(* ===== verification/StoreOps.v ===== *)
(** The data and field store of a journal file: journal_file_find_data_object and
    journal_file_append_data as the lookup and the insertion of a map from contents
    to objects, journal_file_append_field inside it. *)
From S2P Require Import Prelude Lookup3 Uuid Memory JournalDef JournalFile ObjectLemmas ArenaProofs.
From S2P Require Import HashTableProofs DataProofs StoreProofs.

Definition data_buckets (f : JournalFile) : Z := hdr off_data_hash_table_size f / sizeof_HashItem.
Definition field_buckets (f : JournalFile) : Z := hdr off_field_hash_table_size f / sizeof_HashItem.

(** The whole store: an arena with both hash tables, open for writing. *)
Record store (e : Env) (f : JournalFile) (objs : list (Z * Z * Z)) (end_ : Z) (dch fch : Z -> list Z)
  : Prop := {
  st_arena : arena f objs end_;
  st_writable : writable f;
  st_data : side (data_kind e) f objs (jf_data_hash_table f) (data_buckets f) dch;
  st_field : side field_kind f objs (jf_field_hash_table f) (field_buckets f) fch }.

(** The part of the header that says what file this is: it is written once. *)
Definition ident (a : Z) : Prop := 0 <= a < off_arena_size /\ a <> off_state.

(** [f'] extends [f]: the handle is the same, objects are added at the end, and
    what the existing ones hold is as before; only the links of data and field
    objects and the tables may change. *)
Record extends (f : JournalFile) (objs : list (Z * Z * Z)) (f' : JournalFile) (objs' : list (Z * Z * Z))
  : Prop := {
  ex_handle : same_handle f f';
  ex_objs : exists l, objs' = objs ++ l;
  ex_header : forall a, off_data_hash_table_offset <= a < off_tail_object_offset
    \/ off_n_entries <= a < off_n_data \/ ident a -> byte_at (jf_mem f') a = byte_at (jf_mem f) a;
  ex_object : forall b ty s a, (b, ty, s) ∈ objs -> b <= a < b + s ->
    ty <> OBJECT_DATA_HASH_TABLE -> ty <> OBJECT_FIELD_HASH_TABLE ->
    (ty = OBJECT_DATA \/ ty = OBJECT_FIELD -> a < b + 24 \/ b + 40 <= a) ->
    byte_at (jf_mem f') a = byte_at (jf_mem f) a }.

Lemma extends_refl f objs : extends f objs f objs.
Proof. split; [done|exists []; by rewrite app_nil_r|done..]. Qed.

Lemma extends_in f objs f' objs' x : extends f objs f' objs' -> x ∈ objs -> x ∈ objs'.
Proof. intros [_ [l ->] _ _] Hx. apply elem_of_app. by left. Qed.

_Required action_: From the data above, give every line again exactly as it appears.

_Result of this task_:
(* ===== verification/StoreOps.v ===== *)
(** The data and field store of a journal file: journal_file_find_data_object and
    journal_file_append_data as the lookup and the insertion of a map from contents
    to objects, journal_file_append_field inside it. *)
From S2P Require Import Prelude Lookup3 Uuid Memory JournalDef JournalFile ObjectLemmas ArenaProofs.
From S2P Require Import HashTableProofs DataProofs StoreProofs.

Definition data_buckets (f : JournalFile) : Z := hdr off_data_hash_table_size f / sizeof_HashItem.
Definition field_buckets (f : JournalFile) : Z := hdr off_field_hash_table_size f / sizeof_HashItem.

(** The whole store: an arena with both hash tables, open for writing. *)
Record store (e : Env) (f : JournalFile) (objs : list (Z * Z * Z)) (end_ : Z) (dch fch : Z -> list Z)
  : Prop := {
  st_arena : arena f objs end_;
  st_writable : writable f;
  st_data : side (data_kind e) f objs (jf_data_hash_table f) (data_buckets f) dch;
  st_field : side field_kind f objs (jf_field_hash_table f) (field_buckets f) fch }.

(** The part of the header that says what file this is: it is written once. *)
Definition ident (a : Z) : Prop := 0 <= a < off_arena_size /\ a <> off_state.

(** [f'] extends [f]: the handle is the same, objects are added at the end, and
    what the existing ones hold is as before; only the links of data and field
    objects and the tables may change. *)
Record extends (f : JournalFile) (objs : list (Z * Z * Z)) (f' : JournalFile) (objs' : list (Z * Z * Z))
  : Prop := {
  ex_handle : same_handle f f';
  ex_objs : exists l, objs' = objs ++ l;
  ex_header : forall a, off_data_hash_table_offset <= a < off_tail_object_offset
    \/ off_n_entries <= a < off_n_data \/ ident a -> byte_at (jf_mem f') a = byte_at (jf_mem f) a;
  ex_object : forall b ty s a, (b, ty, s) ∈ objs -> b <= a < b + s ->
    ty <> OBJECT_DATA_HASH_TABLE -> ty <> OBJECT_FIELD_HASH_TABLE ->
    (ty = OBJECT_DATA \/ ty = OBJECT_FIELD -> a < b + 24 \/ b + 40 <= a) ->
    byte_at (jf_mem f') a = byte_at (jf_mem f) a }.

Lemma extends_refl f objs : extends f objs f objs.
Proof. split; [done|exists []; by rewrite app_nil_r|done..]. Qed.

Lemma extends_in f objs f' objs' x : extends f objs f' objs' -> x ∈ objs -> x ∈ objs'.
Proof. intros [_ [l ->] _ _] Hx. apply elem_of_app. by left. Qed.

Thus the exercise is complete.